Required work: Check every line of the material for the word "unfold". Copy those that have it.

Provided records:

---+---

(* ===== verification/BusStop.v ===== *)
(** * BusStop

    Detaching and stopping a subscription: [unsubscribe] and [shutdown] first
    take it out of its topic, then close its queue and join its worker.  Once
    the join is passed nothing reaches the subscription any more. *)

From S2P Require Import Prelude Lts BoundedQueue Qos TopicBus BusSystem BusInvariants BusFlow.
From S2P Require Import BusOrder BusDelivery.
From stdpp Require Import strings.
Open Scope Z_scope.

(** In no topic's list. *)
Definition detached (b : TopicBus) (id : nat) : Prop :=
  (id < length (heap b))%nat /\ forall t e, topics_ b !! t = Some e -> id ∉ te_subs e.

Definition queue_closed (b : TopicBus) (id : nat) : Prop :=
  exists s, heap b !! id = Some s /\ closed_ (sub_queue s) = true.

Lemma change_detached b b' id : bus_change b b' -> detached b id -> detached b' id.
Proof.
  intros Hb [Hlt Hd]. destruct Hb as [b' Ht [Hl _]|id' s s' Hs _ _|t ty|t ty q b' [id' bl] _ Hsub].
  - split; [lia|]. intros t e' (e & He & _ & Hsub)%(topics_shrunk_lookup _ _ _ _ Ht) Hin.
    apply (Hd t e He). by eapply elem_of_sublist.
  - split; [by simpl; rewrite length_insert|exact Hd].
  - split; [done|]. intros t' e. simpl. rewrite ensure_topic_lookup.
    destruct (topics_ b !! t') eqn:He; [intros; simplify_eq; by eapply Hd|].
    case_decide; intros; simplify_eq/=. set_solver.
  - apply subscribe_spec in Hsub as (e & -> & _ & He & _ & Hts & Hh). split.
    + rewrite Hh, length_app. lia.
    + intros t' e'. rewrite Hts. intros [[<- <-]|[_ He']]%lookup_insert_Some; [simpl|by eapply Hd].
      rewrite elem_of_app, list_elem_of_singleton. intros [Hin|]; [|lia].
      destruct He as [He|[_ ->]]; [by eapply Hd|by apply not_elem_of_nil in Hin].
Qed.

Lemma change_closed b b' id : bus_change b b' -> queue_closed b id -> queue_closed b' id.
Proof.
  intros Hb (s & Hs & Hc).
  destruct Hb as [b' _ Hh|id' s0 s' Hs0 _ [_ [_ Hk]]|t ty|t ty q b' [id' bl] _ Hsub].
  - destruct (counts_only_lookup _ _ _ _ Hh Hs) as (s' & ? & _ & Hq & _). exists s'.
    split; [done|]. by rewrite Hq.
  - unfold queue_closed. simpl. destruct (decide (id' = id)) as [->|].
    + exists s'. simplify_eq. rewrite list_lookup_insert_eq by (by eapply lookup_lt_Some). auto.
    + exists s. by rewrite list_lookup_insert_ne.
  - by exists s.
  - apply subscribe_spec in Hsub as (e & -> & _ & _ & _ & _ & Hh). exists s. rewrite Hh.
    split; [by apply lookup_app_l_Some|done].
Qed.

(** The first occurrence is the only one. *)
Lemma erase_first_notin id l : NoDup l -> id ∉ erase_first id l.
Proof.
  induction 1 as [|x l Hx Hnd IH]; simpl; [set_solver|]. case_bool_decide; [by subst|set_solver].
Qed.

Lemma unsubscribe_detached b id s :
  bus_wf b -> heap b !! id = Some s -> detached (unsubscribe_detach b id s) id.
Proof.
  intros Hwf Hs. split; [by eapply lookup_lt_Some|]. intros t e. simpl. rewrite lookup_alter.
  case_decide as Ht; intros He Hin.
  - subst. apply fmap_Some in He as (e0 & He & ->). revert Hin. simpl.
    apply erase_first_notin. by eapply wf_nodup.
  - destruct (wf_refs b Hwf t e id He Hin) as (s0 & Hs0 & ? & _). simplify_eq.
Qed.

Lemma shutdown_detached b id :
  bus_wf b -> id ∈ (shutdown_detach b).2 -> detached (shutdown_detach b).1 id.
Proof.
  intros Hwf. simpl. intros ([t e] & Hin & He)%list_elem_of_bind.
  apply elem_of_map_to_list in He. destruct (wf_refs b Hwf t e id He Hin) as (s & Hs & _).
  split; [by eapply lookup_lt_Some|]. intros t' e'. simpl. rewrite lookup_fmap.
  destruct (topics_ b !! t'); simpl; intros; simplify_eq/=. set_solver.
Qed.

(** ** Clients on their way through [stop_subscription] *)

Definition client_stop_inv (b : TopicBus) (c : client) : Prop :=
  match c with
  | CStop ids => Forall (detached b) ids
  | CJoin id ids => queue_closed b id /\ Forall (detached b) (id :: ids)
  | _ => True
  end.

Definition stop_inv (σ : bus_state) : Prop := Forall (client_stop_inv (bs_bus σ)) (bs_clients σ).

Lemma change_client_stop b b' c :
  bus_change b b' -> client_stop_inv b c -> client_stop_inv b' c.
Proof.
  intros Hb. assert (Hd : forall ids, Forall (detached b) ids -> Forall (detached b') ids).
  { intros ids H. eapply Forall_impl; [done|]. intros id. by apply change_detached. }
  destruct c; simpl; auto. intros [? ?]. split; [by eapply change_closed|auto].
Qed.

Lemma stop_inv_insert b b' cs i c :
  bus_change b b' -> Forall (client_stop_inv b) cs -> client_stop_inv b' c ->
  Forall (client_stop_inv b') (<[i := c]> cs).
Proof.
  intros Hb Hcs Hc. apply Forall_insert; [|done].
  eapply Forall_impl; [done|]. intros c'. by apply change_client_stop.
Qed.

Lemma stop_inv_same b b' cs :
  bus_change b b' -> Forall (client_stop_inv b) cs -> Forall (client_stop_inv b') cs.
Proof. intros Hb Hcs. eapply Forall_impl; [done|]. intros c. by apply change_client_stop. Qed.

Lemma after_target_stop_inv b e id targets acc sec :
  client_stop_inv b (after_target e id targets acc sec).
Proof. unfold after_target. by destruct (sec_outcome sec). Qed.

Lemma client_at b cs i c :
  Forall (client_stop_inv b) cs -> cs !! i = Some c -> client_stop_inv b c.
Proof. rewrite Forall_lookup. eauto. Qed.

Lemma step_stop_inv σ ev σ' : bus_wf (bs_bus σ) -> stop_inv σ -> step σ ev σ' -> stop_inv σ'.
Proof.
  unfold stop_inv. intros Hwf Hi Hs. pose proof (step_change _ _ _ Hs) as Hb.
  destruct Hs; cbn [bs_bus bs_clients] in *;
    try (by apply stop_inv_insert with (b := b));
    try (by apply stop_inv_same with (b := b));
    try (apply stop_inv_insert with (b := b); [done|done|apply after_target_stop_inv]);
    (apply stop_inv_insert with (b := b); [done|done|]);
    repeat match goal with
    | Hc : _ !! _ = Some _ |- _ =>
        pose proof (client_at _ _ _ _ Hi Hc); clear Hc
    end; simpl in *.
  - constructor; [by apply unsubscribe_detached|constructor].
  - apply Forall_forall. intros id. by apply shutdown_detached.
  - split.
    + exists (stop_close s). simpl. rewrite list_lookup_insert_eq by (by eapply lookup_lt_Some). done.
    + eapply Forall_impl; [done|]. intros id'. by apply change_detached.
  - destruct H2 as [_ [_ Hids]%Forall_cons].
    eapply Forall_impl; [exact Hids|]. intros id'. by apply change_detached.
  - by destruct H2 as [_ [_ Hids]%Forall_cons].
Qed.

Lemma run_stop_inv n now tr σ : run (bus_init n now) tr σ -> stop_inv σ.
Proof.
  induction 1 as [|tr ev σ σ' Hr IH Hs].
  - unfold stop_inv. apply Forall_replicate. done.
  - eapply step_stop_inv; [by eapply run_bus_wf|done|done].
Qed.

(** ** Stopped for good *)

Definition no_thread (w : worker_state) : Prop := w = WNotStarted \/ w = WExited \/ w = WJoined.

Record stopped (id : nat) (σ : bus_state) : Prop := {
  sp_detached : detached (bs_bus σ) id;
  sp_closed : queue_closed (bs_bus σ) id;
  sp_worker s : heap (bs_bus σ) !! id = Some s -> no_thread (sub_worker s);
  sp_clients i backlog : bs_clients σ !! i <> Some (CBacklog id backlog)
}.

(** The events that do not reach subscription [id]: nothing is addressed to it,
    what is still underway is refused, its callback is not entered. *)
Definition leaves_alone (id : nat) (ev : event) : Prop :=
  match ev with
  | EvSelect _ _ targets => id ∉ targets
  | EvPush id' _ s => id' = id -> sec_outcome s = Returned Closed
  | EvCallback id' _ _ => id' <> id
  | _ => True
  end.

Lemma push_shape_on_closed {T} (q : BoundedQueue T) v s :
  push_shape q v s -> closed_ q = true -> sec_outcome s = Returned Closed.
Proof. destruct 1; simpl; congruence. Qed.

Lemma no_backlog_insert (cs : list client) i c id :
  (forall j backlog, cs !! j <> Some (CBacklog id backlog)) ->
  (forall backlog, c <> CBacklog id backlog) ->
  forall j backlog, <[i := c]> cs !! j <> Some (CBacklog id backlog).
Proof.
  intros Hcs Hc j backlog [(_ & E & _)|(_ & E)]%list_lookup_insert_Some.
  - by apply (Hc backlog).
  - by eapply Hcs.
Qed.

(** A worker out of its loop stays out, unless [subscribe] starts it. *)
Lemma step_no_thread id σ ev σ' s' :
  stopped id σ -> step σ ev σ' -> heap (bs_bus σ') !! id = Some s' -> no_thread (sub_worker s').
Proof.
  intros [Hd Hc Hw Hcl] Hs Hs'.
  assert (Hco : forall b b', counts_only (heap b) (heap b') ->
            (forall s, heap b !! id = Some s -> no_thread (sub_worker s)) ->
            heap b' !! id = Some s' -> no_thread (sub_worker s')).
  { intros b b' [_ Hh] Hb Hb'. destruct (Hh id s' Hb') as (s & ? & _ & _ & ->). eauto. }
  destruct Hs; cbn [bs_bus bs_clients] in *; eauto using publish_counts_only;
    unfold queue_section in *; simpl in *;
    try (apply list_lookup_insert_Some in Hs' as [(<- & <- & _)|(_ & Hs')]; [|by eauto]; simpl;
         unfold no_thread in *; auto; try (by eauto);
         try (exfalso; by eapply Hcl);
         match goal with Hh : heap _ !! _ = Some _ |- _ => specialize (Hw _ Hh) end;
         exfalso; destruct Hw as [Hw|[Hw|Hw]]; congruence).
  - erewrite (conflict_ensure b _ _ _ b') in Hs' by done. eauto.
  - apply subscribe_spec in H1 as (e & -> & _ & _ & _ & _ & Hh). rewrite Hh in Hs'.
    apply lookup_app_Some in Hs' as [Hs'|[Hge _]]; [eauto|]. destruct Hd. lia.
Qed.

Lemma stopped_step id σ ev σ' :
  stopped id σ -> step σ ev σ' -> stopped id σ' /\ leaves_alone id ev.
Proof.
  intros Hst Hs. pose proof (step_change _ _ _ Hs) as Hb. split.
  - split; [eapply change_detached|eapply change_closed| |]; eauto using step_no_thread; try apply Hst.
    pose proof (sp_clients _ _ Hst) as Hcl. pose proof (sp_detached _ _ Hst) as [Hlt _].
    destruct Hs; cbn [bs_bus bs_clients] in *; try done; apply no_backlog_insert; try done.
    + intros backlog. unfold after_target. by destruct (sec_outcome sec).
    + intros backlog. unfold after_target. by destruct (sec_outcome _).
    + apply subscribe_spec in H1 as (e & -> & _). intros bl [= Hl _]. lia.
    + intros bl [= -> ->]. by eapply Hcl.
  - destruct Hst as [[_ Hd] (s0 & Hs0 & Hc) Hw Hcl].
    destruct Hs; cbn [leaves_alone bs_bus bs_clients] in *; try done.
    + apply select_spec in H0 as (en & Hen & _ & _ & -> & _).
      rewrite list_elem_of_filter. intros [_ Hin]. by apply (Hd _ _ Hen).
    + intros ->. simplify_eq. by eapply push_shape_on_closed; [eapply target_push_shape|].
    + intros ->. simplify_eq. by eapply push_shape_on_closed; [apply push_resume_shape|].
    + intros ->. simplify_eq. by eapply push_shape_on_closed; [apply backlog_push_shape|].
    + intros ->. specialize (Hw _ H). unfold no_thread in Hw. rewrite H0 in Hw.
      by destruct Hw as [|[|]].
Qed.

Lemma stopped_run id σ tr σ' : stopped id σ -> run σ tr σ' -> Forall (leaves_alone id) tr.
Proof.
  intros Hst Hr. enough (stopped id σ' /\ Forall (leaves_alone id) tr) by tauto.
  induction Hr as [|tr ev σ1 σ2 Hr [IHs IHf] Hs]; [done|].
  destruct (stopped_step id σ1 ev σ2 IHs Hs). split; [done|].
  apply Forall_app. auto.
Qed.

(** The join of a client that closed the subscription passes only when there is
    no thread. *)
Lemma joined_stopped b cs clk i id ids ev σ1 :
  cs !! i = Some (CJoin id ids) -> queue_closed b id -> detached b id ->
  (forall j backlog, cs !! j <> Some (CBacklog id backlog)) ->
  step (mkState b cs clk) ev σ1 -> bs_clients σ1 !! i = Some (CStop ids) ->
  stopped id σ1.
Proof.
  intros Hi Hclosed Hdet Hcl Hs H1. pose proof (step_change _ _ _ Hs) as Hb. simpl in Hb.
  assert (Hother : forall j c, <[j := c]> cs !! i = Some (CStop ids) -> j = i /\ c = CStop ids).
  { intros j c [(? & ? & _)|(_ & Hx)]%list_lookup_insert_Some; [done|congruence]. }
  assert (bs_clients σ1 = <[i := CStop ids]> cs /\
          forall s, heap (bs_bus σ1) !! id = Some s -> no_thread (sub_worker s)) as [Hcs Hw].
  { inversion Hs; subst; cbn [bs_clients bs_bus] in *;
      try congruence; apply Hother in H1 as [-> Hc]; simplify_eq;
      try (unfold after_target in Hc; by destruct (sec_outcome _)).
    - split; [done|]. intros s'. simpl. rewrite list_lookup_insert_eq by (by eapply lookup_lt_Some).
      intros [= <-]. unfold no_thread. auto.
    - split; [done|]. intros s' Hs'. simplify_eq. unfold no_thread.
      match goal with Hn : not_joinable _ |- _ => destruct Hn; auto end. }
  split; [by eapply change_detached|by eapply change_closed|done|].
  rewrite Hcs. by apply no_backlog_insert.
Qed.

---+---

Task result:
  - unfold queue_closed. simpl. destruct (decide (id' = id)) as [->|].
Proof. unfold after_target. by destruct (sec_outcome sec). Qed.
  unfold stop_inv. intros Hwf Hi Hs. pose proof (step_change _ _ _ Hs) as Hb.
  - unfold stop_inv. apply Forall_replicate. done.
    unfold queue_section in *; simpl in *;
         unfold no_thread in *; auto; try (by eauto);
    + intros backlog. unfold after_target. by destruct (sec_outcome sec).
    + intros backlog. unfold after_target. by destruct (sec_outcome _).
    + intros ->. specialize (Hw _ H). unfold no_thread in Hw. rewrite H0 in Hw.
      try (unfold after_target in Hc; by destruct (sec_outcome _)).
      intros [= <-]. unfold no_thread. auto.
    - split; [done|]. intros s' Hs'. simplify_eq. unfold no_thread.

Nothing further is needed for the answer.